Each line starting at the one that contains "- LZ4: the decoder" and ending at the one that contains "picks a best" must be returned exactly, and the rest of the listing is left out.
*** Opening of THE DATA ***
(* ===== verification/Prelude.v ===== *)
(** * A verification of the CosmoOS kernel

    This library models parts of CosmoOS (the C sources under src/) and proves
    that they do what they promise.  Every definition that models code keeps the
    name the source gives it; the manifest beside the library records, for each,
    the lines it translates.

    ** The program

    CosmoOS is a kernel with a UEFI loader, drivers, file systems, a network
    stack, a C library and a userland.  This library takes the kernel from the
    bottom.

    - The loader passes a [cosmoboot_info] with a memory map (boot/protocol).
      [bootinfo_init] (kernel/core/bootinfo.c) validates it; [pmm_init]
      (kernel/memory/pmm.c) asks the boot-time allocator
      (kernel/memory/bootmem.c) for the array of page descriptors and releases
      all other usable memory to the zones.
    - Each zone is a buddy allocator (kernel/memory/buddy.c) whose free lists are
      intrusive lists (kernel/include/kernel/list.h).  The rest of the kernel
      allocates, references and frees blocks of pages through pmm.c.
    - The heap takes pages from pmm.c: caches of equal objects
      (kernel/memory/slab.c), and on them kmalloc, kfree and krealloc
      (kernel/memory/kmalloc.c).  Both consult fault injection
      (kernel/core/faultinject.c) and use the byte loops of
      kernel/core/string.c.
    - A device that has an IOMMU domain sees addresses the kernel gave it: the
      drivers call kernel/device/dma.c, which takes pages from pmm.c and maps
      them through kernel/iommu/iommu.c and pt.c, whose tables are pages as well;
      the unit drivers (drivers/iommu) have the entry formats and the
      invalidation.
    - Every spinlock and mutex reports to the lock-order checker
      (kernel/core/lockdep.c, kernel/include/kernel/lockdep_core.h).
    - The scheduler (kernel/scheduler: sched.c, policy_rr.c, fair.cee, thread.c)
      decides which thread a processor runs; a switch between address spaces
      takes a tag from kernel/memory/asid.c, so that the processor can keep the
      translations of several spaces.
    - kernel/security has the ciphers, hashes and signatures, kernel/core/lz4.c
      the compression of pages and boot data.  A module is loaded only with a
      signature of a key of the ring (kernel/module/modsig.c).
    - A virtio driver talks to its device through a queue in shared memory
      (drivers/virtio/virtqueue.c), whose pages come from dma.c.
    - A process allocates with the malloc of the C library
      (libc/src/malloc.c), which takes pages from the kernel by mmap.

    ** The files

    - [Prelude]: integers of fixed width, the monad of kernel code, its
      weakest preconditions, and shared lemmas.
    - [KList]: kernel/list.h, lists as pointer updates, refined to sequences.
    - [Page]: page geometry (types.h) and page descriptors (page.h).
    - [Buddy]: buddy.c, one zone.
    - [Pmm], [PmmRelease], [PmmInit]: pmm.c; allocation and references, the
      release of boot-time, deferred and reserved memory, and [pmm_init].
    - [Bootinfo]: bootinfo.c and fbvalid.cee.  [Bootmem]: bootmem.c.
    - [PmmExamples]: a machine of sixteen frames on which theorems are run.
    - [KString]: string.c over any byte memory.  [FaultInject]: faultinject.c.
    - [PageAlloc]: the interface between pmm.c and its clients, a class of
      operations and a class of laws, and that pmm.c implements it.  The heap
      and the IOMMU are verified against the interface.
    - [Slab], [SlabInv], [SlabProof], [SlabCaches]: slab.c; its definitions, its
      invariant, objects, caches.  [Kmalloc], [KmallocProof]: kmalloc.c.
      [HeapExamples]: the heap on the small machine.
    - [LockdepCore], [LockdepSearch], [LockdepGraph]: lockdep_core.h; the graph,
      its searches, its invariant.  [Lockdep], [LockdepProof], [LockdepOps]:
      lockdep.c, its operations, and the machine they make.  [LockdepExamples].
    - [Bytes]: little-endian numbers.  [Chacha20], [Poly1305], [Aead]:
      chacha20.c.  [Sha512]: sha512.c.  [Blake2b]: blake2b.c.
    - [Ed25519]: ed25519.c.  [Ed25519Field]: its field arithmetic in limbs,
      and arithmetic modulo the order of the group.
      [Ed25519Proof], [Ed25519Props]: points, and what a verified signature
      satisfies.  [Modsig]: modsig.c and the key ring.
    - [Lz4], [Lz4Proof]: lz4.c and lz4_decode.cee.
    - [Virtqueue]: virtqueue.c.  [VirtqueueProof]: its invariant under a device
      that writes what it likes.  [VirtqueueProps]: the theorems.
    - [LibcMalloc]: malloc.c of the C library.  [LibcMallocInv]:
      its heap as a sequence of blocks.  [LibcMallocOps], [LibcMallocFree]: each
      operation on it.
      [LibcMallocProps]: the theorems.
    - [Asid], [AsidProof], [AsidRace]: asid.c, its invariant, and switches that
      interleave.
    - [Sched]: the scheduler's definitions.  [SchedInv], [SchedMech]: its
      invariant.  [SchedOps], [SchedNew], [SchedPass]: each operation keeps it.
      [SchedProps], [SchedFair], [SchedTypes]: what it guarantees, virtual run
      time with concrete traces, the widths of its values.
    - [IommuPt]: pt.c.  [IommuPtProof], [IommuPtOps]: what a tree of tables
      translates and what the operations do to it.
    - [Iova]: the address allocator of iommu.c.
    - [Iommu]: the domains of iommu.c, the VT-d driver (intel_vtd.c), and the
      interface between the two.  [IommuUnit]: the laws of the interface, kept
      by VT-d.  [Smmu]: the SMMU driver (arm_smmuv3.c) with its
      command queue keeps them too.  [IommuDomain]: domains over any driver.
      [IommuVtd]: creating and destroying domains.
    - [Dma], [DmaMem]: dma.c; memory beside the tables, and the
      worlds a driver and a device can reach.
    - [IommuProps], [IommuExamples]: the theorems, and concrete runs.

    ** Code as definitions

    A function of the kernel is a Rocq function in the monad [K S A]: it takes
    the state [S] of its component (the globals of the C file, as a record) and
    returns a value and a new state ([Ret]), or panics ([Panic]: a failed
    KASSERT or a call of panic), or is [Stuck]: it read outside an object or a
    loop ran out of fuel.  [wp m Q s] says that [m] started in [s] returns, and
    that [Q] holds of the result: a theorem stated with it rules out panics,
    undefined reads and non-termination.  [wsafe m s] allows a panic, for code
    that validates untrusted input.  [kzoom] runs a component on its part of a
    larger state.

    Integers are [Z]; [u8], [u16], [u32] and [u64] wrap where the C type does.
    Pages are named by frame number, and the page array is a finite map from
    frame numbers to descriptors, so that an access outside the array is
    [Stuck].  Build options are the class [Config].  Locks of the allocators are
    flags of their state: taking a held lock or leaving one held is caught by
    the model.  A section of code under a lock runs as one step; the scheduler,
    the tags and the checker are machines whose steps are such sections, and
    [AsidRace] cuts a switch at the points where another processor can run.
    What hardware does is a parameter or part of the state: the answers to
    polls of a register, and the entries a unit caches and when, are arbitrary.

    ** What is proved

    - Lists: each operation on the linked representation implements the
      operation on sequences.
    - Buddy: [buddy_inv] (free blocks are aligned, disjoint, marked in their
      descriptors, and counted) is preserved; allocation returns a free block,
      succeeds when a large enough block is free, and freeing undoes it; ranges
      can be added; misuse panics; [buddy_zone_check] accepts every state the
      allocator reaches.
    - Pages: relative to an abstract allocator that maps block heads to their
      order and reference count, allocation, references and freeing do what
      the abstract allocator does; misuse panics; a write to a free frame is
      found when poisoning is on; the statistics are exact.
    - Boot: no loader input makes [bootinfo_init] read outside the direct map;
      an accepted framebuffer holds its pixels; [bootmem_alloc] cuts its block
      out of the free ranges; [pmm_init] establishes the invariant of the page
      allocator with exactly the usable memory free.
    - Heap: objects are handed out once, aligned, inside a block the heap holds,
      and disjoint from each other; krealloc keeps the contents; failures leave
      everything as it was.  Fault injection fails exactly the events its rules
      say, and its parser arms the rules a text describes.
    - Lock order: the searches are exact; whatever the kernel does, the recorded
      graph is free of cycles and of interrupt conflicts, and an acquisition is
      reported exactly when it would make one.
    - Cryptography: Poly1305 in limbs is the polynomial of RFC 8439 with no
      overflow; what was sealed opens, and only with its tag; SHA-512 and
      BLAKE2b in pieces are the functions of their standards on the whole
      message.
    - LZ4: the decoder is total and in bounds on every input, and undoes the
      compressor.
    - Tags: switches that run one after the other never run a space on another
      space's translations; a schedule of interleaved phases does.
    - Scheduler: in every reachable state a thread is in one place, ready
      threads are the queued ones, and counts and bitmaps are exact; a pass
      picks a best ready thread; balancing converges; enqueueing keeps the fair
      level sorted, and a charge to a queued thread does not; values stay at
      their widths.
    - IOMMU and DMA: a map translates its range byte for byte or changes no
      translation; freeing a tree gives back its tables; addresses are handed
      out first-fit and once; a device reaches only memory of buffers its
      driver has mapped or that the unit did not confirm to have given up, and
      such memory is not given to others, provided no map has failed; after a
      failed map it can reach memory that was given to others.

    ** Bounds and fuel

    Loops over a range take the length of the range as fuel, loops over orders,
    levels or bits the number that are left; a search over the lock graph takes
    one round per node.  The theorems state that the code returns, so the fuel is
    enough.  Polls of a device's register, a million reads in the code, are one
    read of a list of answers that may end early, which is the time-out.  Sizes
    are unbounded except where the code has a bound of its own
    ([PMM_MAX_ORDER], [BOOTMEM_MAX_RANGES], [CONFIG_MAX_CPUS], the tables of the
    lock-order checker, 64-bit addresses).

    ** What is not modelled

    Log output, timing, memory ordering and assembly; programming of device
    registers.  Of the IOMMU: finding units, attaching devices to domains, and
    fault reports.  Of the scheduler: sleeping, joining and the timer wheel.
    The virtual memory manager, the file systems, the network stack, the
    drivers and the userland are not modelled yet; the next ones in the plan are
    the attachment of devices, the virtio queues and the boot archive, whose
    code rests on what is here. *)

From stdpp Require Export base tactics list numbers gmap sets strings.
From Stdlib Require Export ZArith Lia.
*** Close of THE DATA ***
*** Opening of THE DATA ***
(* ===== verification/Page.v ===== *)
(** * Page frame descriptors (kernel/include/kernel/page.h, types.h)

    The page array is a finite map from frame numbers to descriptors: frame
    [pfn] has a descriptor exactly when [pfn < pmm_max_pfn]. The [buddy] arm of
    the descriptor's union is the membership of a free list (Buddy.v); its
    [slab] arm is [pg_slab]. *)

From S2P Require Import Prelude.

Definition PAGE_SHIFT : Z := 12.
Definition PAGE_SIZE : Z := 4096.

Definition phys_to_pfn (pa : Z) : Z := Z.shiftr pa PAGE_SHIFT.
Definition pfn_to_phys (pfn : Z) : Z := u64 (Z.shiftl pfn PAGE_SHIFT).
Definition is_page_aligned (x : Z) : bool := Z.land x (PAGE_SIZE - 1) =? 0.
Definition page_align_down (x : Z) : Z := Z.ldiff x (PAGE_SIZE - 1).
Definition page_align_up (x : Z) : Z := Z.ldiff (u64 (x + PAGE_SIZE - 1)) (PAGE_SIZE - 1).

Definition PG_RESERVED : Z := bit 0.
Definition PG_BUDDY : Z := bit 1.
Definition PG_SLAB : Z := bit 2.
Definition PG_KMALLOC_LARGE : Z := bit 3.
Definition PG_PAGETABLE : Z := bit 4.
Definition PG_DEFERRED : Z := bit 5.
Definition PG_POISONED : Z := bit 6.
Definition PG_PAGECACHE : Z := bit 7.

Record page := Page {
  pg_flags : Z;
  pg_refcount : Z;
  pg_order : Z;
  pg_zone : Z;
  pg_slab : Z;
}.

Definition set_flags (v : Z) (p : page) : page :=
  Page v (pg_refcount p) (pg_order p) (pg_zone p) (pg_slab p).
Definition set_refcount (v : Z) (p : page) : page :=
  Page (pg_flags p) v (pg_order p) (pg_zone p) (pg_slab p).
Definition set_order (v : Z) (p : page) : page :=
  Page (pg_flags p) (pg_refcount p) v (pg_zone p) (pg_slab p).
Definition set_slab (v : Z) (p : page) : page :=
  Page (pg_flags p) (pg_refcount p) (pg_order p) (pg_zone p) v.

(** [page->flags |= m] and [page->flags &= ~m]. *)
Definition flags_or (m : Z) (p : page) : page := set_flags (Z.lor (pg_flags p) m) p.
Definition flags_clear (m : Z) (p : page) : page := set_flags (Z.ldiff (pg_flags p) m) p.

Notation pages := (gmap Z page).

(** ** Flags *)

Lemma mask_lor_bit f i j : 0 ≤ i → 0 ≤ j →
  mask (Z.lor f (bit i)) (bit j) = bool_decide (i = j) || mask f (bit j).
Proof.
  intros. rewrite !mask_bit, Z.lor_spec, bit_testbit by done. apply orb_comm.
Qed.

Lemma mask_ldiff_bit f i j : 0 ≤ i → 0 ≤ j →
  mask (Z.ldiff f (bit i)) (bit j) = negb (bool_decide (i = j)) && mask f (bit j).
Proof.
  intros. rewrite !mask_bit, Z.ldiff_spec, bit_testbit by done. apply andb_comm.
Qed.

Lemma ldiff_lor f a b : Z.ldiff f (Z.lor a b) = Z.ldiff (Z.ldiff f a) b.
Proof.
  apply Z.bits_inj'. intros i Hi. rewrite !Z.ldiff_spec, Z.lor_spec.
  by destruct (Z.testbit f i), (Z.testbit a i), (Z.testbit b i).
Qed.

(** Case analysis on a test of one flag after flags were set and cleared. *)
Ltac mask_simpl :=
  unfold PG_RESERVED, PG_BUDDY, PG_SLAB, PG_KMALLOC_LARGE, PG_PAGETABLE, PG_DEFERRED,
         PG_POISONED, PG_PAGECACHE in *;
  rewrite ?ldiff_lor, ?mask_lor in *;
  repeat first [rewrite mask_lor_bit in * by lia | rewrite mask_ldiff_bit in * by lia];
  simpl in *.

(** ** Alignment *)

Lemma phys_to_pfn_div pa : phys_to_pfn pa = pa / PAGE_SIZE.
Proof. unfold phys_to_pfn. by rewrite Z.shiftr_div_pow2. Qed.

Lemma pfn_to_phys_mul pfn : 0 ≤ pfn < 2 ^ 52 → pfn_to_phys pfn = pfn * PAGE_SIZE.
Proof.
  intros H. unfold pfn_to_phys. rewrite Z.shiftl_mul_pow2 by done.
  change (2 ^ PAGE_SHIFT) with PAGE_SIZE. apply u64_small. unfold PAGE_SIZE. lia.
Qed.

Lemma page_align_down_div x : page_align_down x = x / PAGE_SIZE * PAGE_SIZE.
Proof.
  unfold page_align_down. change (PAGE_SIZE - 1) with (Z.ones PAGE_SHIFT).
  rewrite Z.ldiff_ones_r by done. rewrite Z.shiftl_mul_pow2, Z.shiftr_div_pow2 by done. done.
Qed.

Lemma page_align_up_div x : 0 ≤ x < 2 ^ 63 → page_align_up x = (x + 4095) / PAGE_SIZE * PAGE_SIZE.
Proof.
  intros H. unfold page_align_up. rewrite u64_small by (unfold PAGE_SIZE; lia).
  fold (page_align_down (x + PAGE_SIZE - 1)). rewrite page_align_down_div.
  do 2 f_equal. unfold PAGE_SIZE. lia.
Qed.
*** Close of THE DATA ***
→ **RESPONSE BOX**
    - LZ4: the decoder is total and in bounds on every input, and undoes the
      compressor.
    - Tags: switches that run one after the other never run a space on another
      space's translations; a schedule of interleaved phases does.
    - Scheduler: in every reachable state a thread is in one place, ready
      threads are the queued ones, and counts and bitmaps are exact; a pass
      picks a best ready thread; balancing converges; enqueueing keeps the fair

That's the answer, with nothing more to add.